I wonder where these fascinations come from?  Why does Tim Burton repeatedly make the dark, quirky, highly stylized films he does?  Why does Mike Leigh take that same darkness but humanize it, place it in a contemporary gritty “real” England?  What is Korine’s interest in characters that seem to come from basements, or the circus, characters that have “socially unacceptable” identities?  Why does Jodorowsky dabble in the surreal and occult with such a raw disturbing power?

I feel the impressions and experiences they receive in childhood are partially the explanation for why auteur filmmakers make the style of work they do. But I think this is terribly limiting, and eventually as a creative resource, quickly exhausts itself.  If a narrow well of childhood memories and impressions is the only source for a filmmaker, I would think he or she has a fairly short career ahead, and perhaps this does explain why many artists do in fact have short careers.  They are only exploring the same psychological material over and over again. 
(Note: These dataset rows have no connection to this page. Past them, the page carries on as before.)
(* ===== verification/Complete.v ===== *)
(** * A complete installation

    What a successful [install] leaves, part by part: the copied sources, the Kbuild block,
    the Kconfig entry, the public header and every patched source, and nothing else. *)

From Stdlib Require Import Ascii.
From stdpp Require Import base list strings gmap.
From S2P Require Import Prelude PyText PyResult CScope World FsFacts Transaction Kbuild Defconfig.
From S2P Require Import Discovery Resukisu KsuPatches KernelHooks Sources Installer Example Frames.
From S2P Require Import FileFacts HookFacts Stages KbuildInstall KconfigInstall ReadOnly Footprint.
From S2P Require Import SourcesFacts Lifecycle Hooks.

#[local] Opaque walk.

(** ** Ordinary trees *)

Definition api_source (module_root : path) : path := template_dir module_root ++ [api_header].

(** No link makes two of the files concerned the same file: the edited files are no links,
    none of them, nor the template of the public header, is in the directory of the copied
    sources, and none of them is the template of the header. *)
Record ordinary (l : layout) (module_root : path) (fs : fsys) : Prop := Ordinary {
  ord_links : no_links l fs;
  ord_sandbox p q d : edited l p ∨ p = api_source module_root →
    loc fs p = Some q → loc fs (sandbox_dir (l_ksu l)) = Some d → parent q ≠ d;
  ord_template p q : edited l p → loc fs p = Some q → loc fs (api_source module_root) ≠ Some q
}.

Lemma ordinary_stable l module_root fs fs' :
  links fs' = links fs → ordinary l module_root fs → ordinary l module_root fs'.
Proof.
  intros Hl [H1 H2 H3]. split.
  - by eapply no_links_stable.
  - intros p q d. rewrite !(loc_stable _ _ Hl). apply H2.
  - intros p q. rewrite !(loc_stable _ _ Hl). apply H3.
Qed.

(** The condition, computed. *)
Definition edited_files (l : layout) : list path :=
  map (app (l_ksu l)) ksu_files ++ map (app (l_common l)) common_files.

Definition ordinary_check (l : layout) (module_root : path) (fs : fsys) : bool :=
  let api := api_source module_root in
  let outside p :=
    match loc fs p, loc fs (sandbox_dir (l_ksu l)) with
    | Some q, Some d => negb (bool_decide (parent q = d))
    | _, _ => true
    end in
  forallb (λ p, negb (is_symlink fs p)) (edited_files l)
  && forallb outside (api :: edited_files l)
  && forallb (λ p, match loc fs p with
                   | Some q => negb (bool_decide (loc fs api = Some q))
                   | None => true
                   end) (edited_files l).

Lemma edited_in l p : edited l p → In p (edited_files l).
Proof.
  intros [(f & Hf & ->)|(f & Hf & ->)]; apply in_app_iff; [left|right];
    apply in_map; by apply list_elem_of_In.
Qed.

Lemma ordinary_check_sound l module_root fs :
  ordinary_check l module_root fs = true → ordinary l module_root fs.
Proof.
  unfold ordinary_check. cbv zeta. rewrite !andb_true_iff, !forallb_forall.
  intros ((Hl & Ho) & Ht). split.
  - intros p Hp%edited_in. by apply negb_true_iff, Hl.
  - intros p q d Hp Hq Hd. assert (In p (api_source module_root :: edited_files l)) as Hin.
    { destruct Hp as [Hp|Hp]; [right; by apply edited_in|by left]. }
    specialize (Ho p Hin). rewrite Hq, Hd in Ho. by apply negb_true_iff, bool_decide_eq_false in Ho.
  - intros p q Hp%edited_in Hq. specialize (Ht p Hp). rewrite Hq in Ht.
    by apply negb_true_iff, bool_decide_eq_false in Ht.
Qed.

Lemma text_untouched W D w w' p s :
  touches W D w w' →
  (∀ p' q, W p' ∨ D p' → loc (w_fs w) p' = Some q → loc (w_fs w) p ≠ Some q) →
  text_of w p s ↔ text_of w' p s.
Proof.
  intros Ht Hne. split; [intros Hs; by eapply touches_text|].
  intros (f & Hf & ->)%text_of_stat. apply text_of_stat. exists f. split; [|done].
  eapply touches_no_new; [exact Ht| |exact Hf]. intros q Hq Heq.
  destruct Ht as [Hl _]. unfold stat in Hf. rewrite (loc_stable _ _ Hl) in Hf.
  destruct (loc (w_fs w) p) as [r|] eqn:Hr; [|done]. by eapply (Hne q r); auto.
Qed.

(** ** The parts *)

(** The installation of a layout between two worlds. *)
Record installation (l : layout) (module_root : path) (w w' : world) : Prop := Installation {
  (** links, and every file outside of the list, are as they were *)
  in_footprint : touches (written_by l) (removed_by l) w w';
  (** every source of the template is in place, word for word *)
  in_sources n : n ∈ source_files (w_fs w) (template_dir module_root) →
    ∃ s, text_of w (template_dir module_root ++ [n]) s ∧
         text_of w' (sandbox_dir (l_ksu l) ++ [n]) s;
  (** the Kbuild file has the block of the policy that holds for the tree *)
  in_kbuild : ∃ policy block s, runtime_ksu_tail_policy l w = (Ok policy, w) ∧
    kbuild_block policy = Ok block ∧ text_of w' (l_ksu l ++ ["Kbuild"]) s ∧
    contains (strip block) s = true;
  in_kconfig : ∃ s, text_of w' (l_ksu l ++ ["Kconfig"]) s ∧ contains kconfig_entry s = true;
  in_header : ∃ s, text_of w (api_source module_root) s ∧ text_of w' (common_header (l_common l)) s;
  (** every patched source has its old text, after all of its patches *)
  in_patched p stages : (p, stages) ∈ patched_sources l → passes p stages w w'
}.

(** ** The phases of an installation *)

Lemma same_fs_touches W D w w' : w_fs w' = w_fs w → touches W D w w'.
Proof. intros H. split; rewrite H; [done|]. intros q. by left. Qed.

Lemma install_phases l module_root d w w' :
  install l module_root d w = (Ok tt, w') →
  ∃ policy block w0 w1 w2 w3 w4,
    runtime_ksu_tail_policy l w = (Ok policy, w) ∧ kbuild_block policy = Ok block ∧
    w_fs w0 = w_fs w ∧ copy_sources (l_ksu l) module_root w0 = (Ok tt, w1) ∧
    install_kbuild (l_ksu l ++ ["Kbuild"]) block w1 = (Ok tt, w2) ∧
    insert_before_last (l_ksu l ++ ["Kconfig"]) (py "endmenu") KCONFIG_BLOCK w2 = (Ok tt, w3) ∧
    run_all (steps l module_root) w3 = (Ok tt, w4) ∧ w_fs w' = w_fs w4.
Proof.
  unfold install. intros H. apply pure_bind_ok in H as ([] & _ & H);
    [|apply preserves_defconfig_option; apply _].
  apply pure_bind_ok in H as (policy & Hpol & H); [|apply preserves_runtime_policy; apply _].
  apply pure_bind_ok in H as ([] & _ & H); [|apply preserves_validate_runtime; apply _].
  rewrite bind_eq in H. unfold with_transaction in H. destruct (w_tx w); [done|].
  destruct (install_body l module_root policy _) as [[[]|e] w4] eqn:E.
  2: { unfold exit_with_exception in H. by destruct (rollback w4) as [[]]. }
  injection H as <-. unfold install_body in E. minv E u1 w1 E1; [|done]. rewrite lift_bind in E.
  destruct (kbuild_block policy) as [block|] eqn:Eb; [|done].
  minv E u2 w2 E2; [|done]. minv E u3 w3 E3; [|done]. destruct u1, u2, u3.
  exists policy, block, (set_tx (Some no_records) w), w1, w2, w3, w4.
  split_and!; [exact Hpol|exact Eb|done|exact E1|exact E2|exact E3|exact E|done].
Qed.
(* ===== verification/Reinstall.v ===== *)
(** * Installing again

    A tree that [verify] accepts and whose copies of the module sources are settled is a
    fixed point of [install]: a second installation succeeds and changes nothing. *)

From Stdlib Require Import Ascii.
From stdpp Require Import base list strings gmap.
From S2P Require Import Prelude PyText PyRegex PyResult World FsFacts Transaction Rollback.
From S2P Require Import Kbuild Defconfig Discovery Resukisu KsuPatches KernelHooks Sources.
From S2P Require Import Installer Example Frames FileFacts ReadOnly DefconfigFacts Verified.
From S2P Require Import Commands Footprint SourcesFacts.

#[local] Opaque walk MARKER.

(** ** Settled sources *)

(** An entry of the target that a copy keeps: a regular file that is one of the sources,
    with the marker, or a build artifact. *)
Definition kept_entry (w : world) (names : list string) (p : path) : Prop :=
  is_symlink (w_fs w) p = false ∧ is_file (w_fs w) p = true ∧
  if has_name names (name p) then ∃ s, text_of w p s ∧ contains MARKER s = true
  else has_name LEGACY_SOURCE_NAMES (name p) = false ∧ is_artifact_name (name p) = true.

Record settled_sources (ksu module_root : path) (w : world) : Prop := SettledSources {
  ss_template : is_dir (w_fs w) (template_dir module_root) = true;
  ss_target : is_dir (w_fs w) (sandbox_dir ksu) = true;
  ss_no_link : is_symlink (w_fs w) (sandbox_dir ksu) = false;
  ss_entries p : p ∈ iterdir (w_fs w) (sandbox_dir ksu) →
    kept_entry w (source_files (w_fs w) (template_dir module_root)) p;
  ss_copies n : n ∈ source_files (w_fs w) (template_dir module_root) →
    ∃ s, text_of w (template_dir module_root ++ [n]) s ∧ contains MARKER s = true ∧
         text_of w (sandbox_dir ksu ++ [n]) s
}.

Lemma file_not_dir fs p : is_file fs p = true → is_dir fs p = false.
Proof. unfold is_file, is_dir. by destruct (stat fs p) as [[]|]. Qed.

Lemma classify_kept names entries w :
  (∀ p, p ∈ entries → kept_entry w names p) →
  ∃ artifacts, classify_existing names entries w = (Ok (artifacts, []), w).
Proof.
  induction entries as [|p entries IH]; intros Hk; [by exists []|].
  destruct IH as [artifacts IH]; [intros q Hq; apply Hk; by right|].
  destruct (Hk p) as (Hs & Hf & Hn); [by left|]. cbn [classify_existing].
  rewrite ask_bind. unfold id. rewrite Hs, (file_not_dir _ _ Hf), Hf. cbn [negb].
  destruct (has_name names (name p)).
  - destruct Hn as (s & Ht & Hm). exists artifacts. by rewrite bind_eq, Ht, Hm.
  - destruct Hn as [Hl Ha]. exists (p :: artifacts). rewrite Hl.
    unfold trusted_kbuild_artifact. rewrite Ha. cbn [negb]. by rewrite bind_eq, IH.
Qed.

Lemma read_sources_run source names w :
  (∀ n, n ∈ names → ∃ s, text_of w (source ++ [n]) s) →
  ∃ texts, read_sources source names w = (Ok texts, w).
Proof.
  induction names as [|n names IH]; intros Hn; [by exists []|].
  destruct (Hn n) as [s Hs]; [by left|]. destruct IH as [texts IH]; [intros m Hm; apply Hn; by right|].
  exists ((n, s) :: texts). cbn [read_sources]. by rewrite bind_eq, Hs, bind_eq, IH.
Qed.

Lemma text_of_file w p s : text_of w p s → is_file (w_fs w) p = true.
Proof. intros (f & Hf & _)%text_of_stat. apply is_file_stat. eauto. Qed.

Lemma any_changed_same target texts w :
  (∀ n s, (n, s) ∈ texts → text_of w (target ++ [n]) s) →
  any_changed target texts w = (Ok false, w).
Proof.
  induction texts as [|[n s] texts IH]; intros Ht; [done|]. cbn [any_changed].
  assert (text_of w (target ++ [n]) s) as Hs by (apply Ht; by left).
  rewrite ask_bind. unfold id. rewrite (text_of_file _ _ _ Hs). cbn [negb].
  rewrite bind_eq, Hs, text_eqb_refl. cbn [negb]. apply IH. intros m t Hm. apply Ht. by right.
Qed.

Lemma write_same p s w : text_of w p s → write p s w = (Ok tt, w).
Proof.
  intros Hs. pose proof (text_of_file _ _ _ Hs) as Hf.
  assert (read_text p w = (Ok s, w)) as Hr.
  { unfold text_of, read, catch in Hs. destruct (read_text p w) as [[t|[m|[] q|c]] w1]; done. }
  unfold write. rewrite ask_bind. unfold id. rewrite (is_file_exists _ _ Hf).
  by rewrite bind_assoc, bind_eq, Hr, ret_bind, text_eqb_refl.
Qed.

Lemma write_sources_same source target texts w :
  (∀ n s, (n, s) ∈ texts → contains MARKER s = true ∧ text_of w (target ++ [n]) s) →
  for_each texts (write_source source target) w = (Ok tt, w).
Proof.
  induction texts as [|[n s] texts IH]; intros Ht; [done|]. cbn [for_each].
  destruct (Ht n s) as [Hm Hs]; [by left|]. rewrite bind_eq. unfold write_source at 1.
  cbn [fst snd]. rewrite Hm. cbn [negb]. rewrite (write_same _ _ _ Hs).
  apply IH. intros m t Hin. apply Ht. by right.
Qed.

Lemma ensure_existing target w :
  is_dir (w_fs w) target = true → is_symlink (w_fs w) target = false →
  ensure_target target w = (Ok tt, w).
Proof.
  intros Hd Hs. unfold ensure_target.
  assert (record_directory target w = (Ok tt, w)) as Hrec.
  { unfold record_directory. rewrite ask_bind. unfold id.
    by rewrite Hs, (is_dir_exists _ _ Hd), Hd. }
  assert (in_transaction (record_directory target) w = (Ok tt, w)) as Hin.
  { unfold in_transaction. rewrite gets_bind. by destruct (w_tx w). }
  by rewrite bind_eq, Hin, (mkdir_parents_existing _ _ Hd).
Qed.

Lemma copy_sources_settled ksu module_root w :
  settled_sources ksu module_root w →
  ∃ w', copy_sources ksu module_root w = (Ok tt, w') ∧ w_fs w' = w_fs w.
Proof.
  intros [Htm Htg Hl He Hc]. unfold copy_sources. rewrite ask_bind. unfold id.
  rewrite Htm, Hl, Htg, andb_false_r. cbn [negb orb]. cbv zeta.
  set (names := source_files _ _) in *.
  destruct (classify_kept names _ w He) as [artifacts Hk].
  destruct (read_sources_run (template_dir module_root) names w) as [texts Hr].
  { intros n Hn. destruct (Hc n Hn) as (s & ? & _). eauto. }
  destruct (read_sources_ok _ _ _ _ _ Hr) as (_ & Hnames & Ht).
  assert (∀ n s, (n, s) ∈ texts →
            contains MARKER s = true ∧ text_of w (sandbox_dir ksu ++ [n]) s) as Hsame.
  { intros n s Hin. pose proof (Ht _ _ Hin) as Hs.
    destruct (Hc n) as (s' & Hs' & Hm & Hcp).
    - rewrite <- Hnames. apply list_elem_of_In, in_map_iff. exists (n, s). split; [done|].
      by apply list_elem_of_In.
    - by rewrite (text_of_unique _ _ _ _ Hs Hs'). }
  unfold survey_target. rewrite bind_assoc, ask_bind. unfold id. rewrite Htg.
  rewrite bind_assoc, ask_bind, bind_eq, Hk. cbv iota beta.
  rewrite bind_eq, Hr. rewrite bind_eq, any_changed_same by (intros; by apply Hsame).
  cbn [when for_each]. rewrite !ret_bind, bind_eq, ensure_existing by done.
  rewrite bind_eq, write_sources_same by done. eexists. split; [reflexivity|done].
Qed.

Lemma kept_entry_same_fs w w' names p :
  w_fs w' = w_fs w → kept_entry w names p → kept_entry w' names p.
Proof.
  intros H (Hs & Hf & Hn). unfold kept_entry. rewrite H. split_and!; [done..|].
  destruct (has_name names (name p)); [|done]. destruct Hn as (s & Ht & Hm).
  exists s. split; [by eapply text_of_same_fs|done].
Qed.

Lemma settled_same_fs ksu module_root w w' :
  w_fs w' = w_fs w → settled_sources ksu module_root w → settled_sources ksu module_root w'.
Proof.
  intros H [Htm Htg Hl He Hc]. split; rewrite ?H; [done..| |].
  - intros p Hp. eapply kept_entry_same_fs; [done|]. by apply He.
  - intros n Hn. destruct (Hc n Hn) as (s & H1 & H2 & H3).
    exists s. split_and!; [by eapply text_of_same_fs|done|by eapply text_of_same_fs].
Qed.

(** A decision procedure, for concrete trees. *)
Definition text_at (w : world) (p : path) : option text :=
  match read p w with (Ok s, _) => Some s | _ => None end.

Definition kept_check (w : world) (names : list string) (p : path) : bool :=
  negb (is_symlink (w_fs w) p) && is_file (w_fs w) p &&
  if has_name names (name p)
  then match text_at w p with Some s => contains MARKER s | None => false end
  else negb (has_name LEGACY_SOURCE_NAMES (name p)) && is_artifact_name (name p).

Definition settled_check (ksu module_root : path) (w : world) : bool :=
  let names := source_files (w_fs w) (template_dir module_root) in
  is_dir (w_fs w) (template_dir module_root) && is_dir (w_fs w) (sandbox_dir ksu)
  && negb (is_symlink (w_fs w) (sandbox_dir ksu))
  && forallb (kept_check w names) (iterdir (w_fs w) (sandbox_dir ksu))
  && forallb (λ n, match text_at w (template_dir module_root ++ [n]),
                         text_at w (sandbox_dir ksu ++ [n]) with
                   | Some s, Some t => contains MARKER s && text_eqb s t
                   | _, _ => false
                   end) names.

Lemma text_at_of w p s : text_at w p = Some s → text_of w p s.
Proof.
  unfold text_at, text_of. destruct (read p w) as [[t|e] w1] eqn:E; [|done]. intros [= ->].
  by rewrite <- (preserves_read eq p _ _ _ E).
Qed.

Lemma settled_check_sound ksu module_root w :
  settled_check ksu module_root w = true → settled_sources ksu module_root w.
Proof.
  unfold settled_check. cbv zeta. rewrite !andb_true_iff, !forallb_forall, negb_true_iff.
  intros ((((Htm & Htg) & Hl) & He) & Hc). split; [done..| |].
  - intros p Hp%list_elem_of_In. apply He in Hp. unfold kept_check in Hp.
    rewrite !andb_true_iff, negb_true_iff in Hp. destruct Hp as ((Hs & Hf) & Hn).
    split_and!; [done..|]. destruct (has_name _ (name p)).
    + destruct (text_at w p) as [s|] eqn:Et; [|done]. exists s.
      split; [by apply text_at_of|exact Hn].
    + by rewrite andb_true_iff, negb_true_iff in Hn.
  - intros n Hn%list_elem_of_In. apply Hc in Hn.
    destruct (text_at w (template_dir _ ++ _)) as [s|] eqn:E1; [|done].
    destruct (text_at w (sandbox_dir _ ++ _)) as [t|] eqn:E2; [|done].
    apply andb_true_iff in Hn as [Hm ->%text_eqb_eq].
    exists t. split; [by apply text_at_of|]. split; [exact Hm|by apply text_at_of].
Qed.

(** ** The second installation *)

Lemma defconfig_weaker d w :
  validate_defconfig d true w = (Ok tt, w) → validate_defconfig d false w = (Ok tt, w).
Proof.
  intros (s & Hs & Hok)%validate_defconfig_iff. apply validate_defconfig_iff.
  exists s. split; [done|]. destruct Hok as (? & ? & ? & _). by split_and!.
Qed.

Lemma rewire_verified l module_root d policy w w2 :
  verified l module_root d policy w → w_fs w2 = w_fs w →
  rewire l module_root policy w2 = (Ok tt, w2).
Proof.
  intros Hv Hfs.
  pose proof (settles_patch_all l module_root (set_validation true w) tt
                (set_validation true w) eq_refl (vf_patches _ _ _ _ _ Hv)) as [_ Hp].
  eapply rewire_noop; [apply Hv|apply Hv|by apply Hp|done].
Qed.

(** C8: installing again changes nothing.  On a tree that [verify] accepts and whose copies
    of the module sources are settled (each source is there word for word, and of other
    entries only build artifacts), [install] succeeds, leaves every file as it is, time
    stamps included, and leaves no transaction. *)
Theorem reinstall_changes_nothing l module_root d w w1 :
  w_tx w = None → settled_sources (l_ksu l) module_root w →
  verify l module_root d w = (Ok tt, w1) →
  ∃ w', install l module_root d w = (Ok tt, w') ∧ w_fs w' = w_fs w ∧ w_tx w' = None.
Proof.
  intros Htx Hset [(policy & Hv) _]%verify_ok.
  assert (match d with Some d => validate_defconfig d false | None => mret tt end w = (Ok tt, w))
    as Hd.
  { destruct d as [d|]; [|done]. apply defconfig_weaker. by eapply vf_defconfig. }
  unfold install. rewrite bind_eq, Hd, bind_eq, (vf_policy _ _ _ _ _ Hv), bind_eq,
    (vf_config _ _ _ _ _ Hv), bind_eq.
  unfold with_transaction. rewrite Htx, install_body_rewire.
  destruct (copy_sources_settled (l_ksu l) module_root (set_tx (Some no_records) w))
    as (w2 & Hc & Hfs); [by apply (settled_same_fs _ _ w)|].
  rewrite bind_eq, Hc, (rewire_verified _ _ _ _ w w2 Hv Hfs).
  eexists. split; [reflexivity|]. split; [exact Hfs|done].
Qed.

Lemma reinstall_changes_nothing_witness :
  (verify sample_layout sample_module (Some sample_defconfig) installed_world).1 = Ok tt ∧
  ∃ w', install sample_layout sample_module (Some sample_defconfig) installed_world
        = (Ok tt, w') ∧ w_fs w' = w_fs installed_world.
Proof.
  assert ((verify sample_layout sample_module (Some sample_defconfig) installed_world).1 = Ok tt)
    as Hv by (vm_compute; reflexivity).
  split; [exact Hv|].
  destruct (reinstall_changes_nothing sample_layout sample_module (Some sample_defconfig)
              installed_world (verify sample_layout sample_module (Some sample_defconfig)
                                 installed_world).2) as (w' & H & Hfs & _).
  - vm_compute. reflexivity.
  - apply settled_check_sound. vm_compute. reflexivity.
  - rewrite <- Hv. apply surjective_pairing.
  - exists w'. split; [exact H|exact Hfs].
Defined.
But I hate to think that we can’t still have the same powerful impressions as adults that we did as children.  As adults, it seems it takes a fucking tornado to make us become  “impressionable,” to alert our senses.  But I don’t think we need to witness murders or undergo divorces in order to become effected by life’s processes.  I understand it is harder to be as open as kids are once we are adults. As adults, we mostly live in such static habits and unexamined routines.  I often watch people driving in their cars, and really wonder how many of them are truly in their cars.  They are probably thinking about something from the past, or what needs to get done tomorrow or next month.  Adults never seem to really be open to the moment right before them.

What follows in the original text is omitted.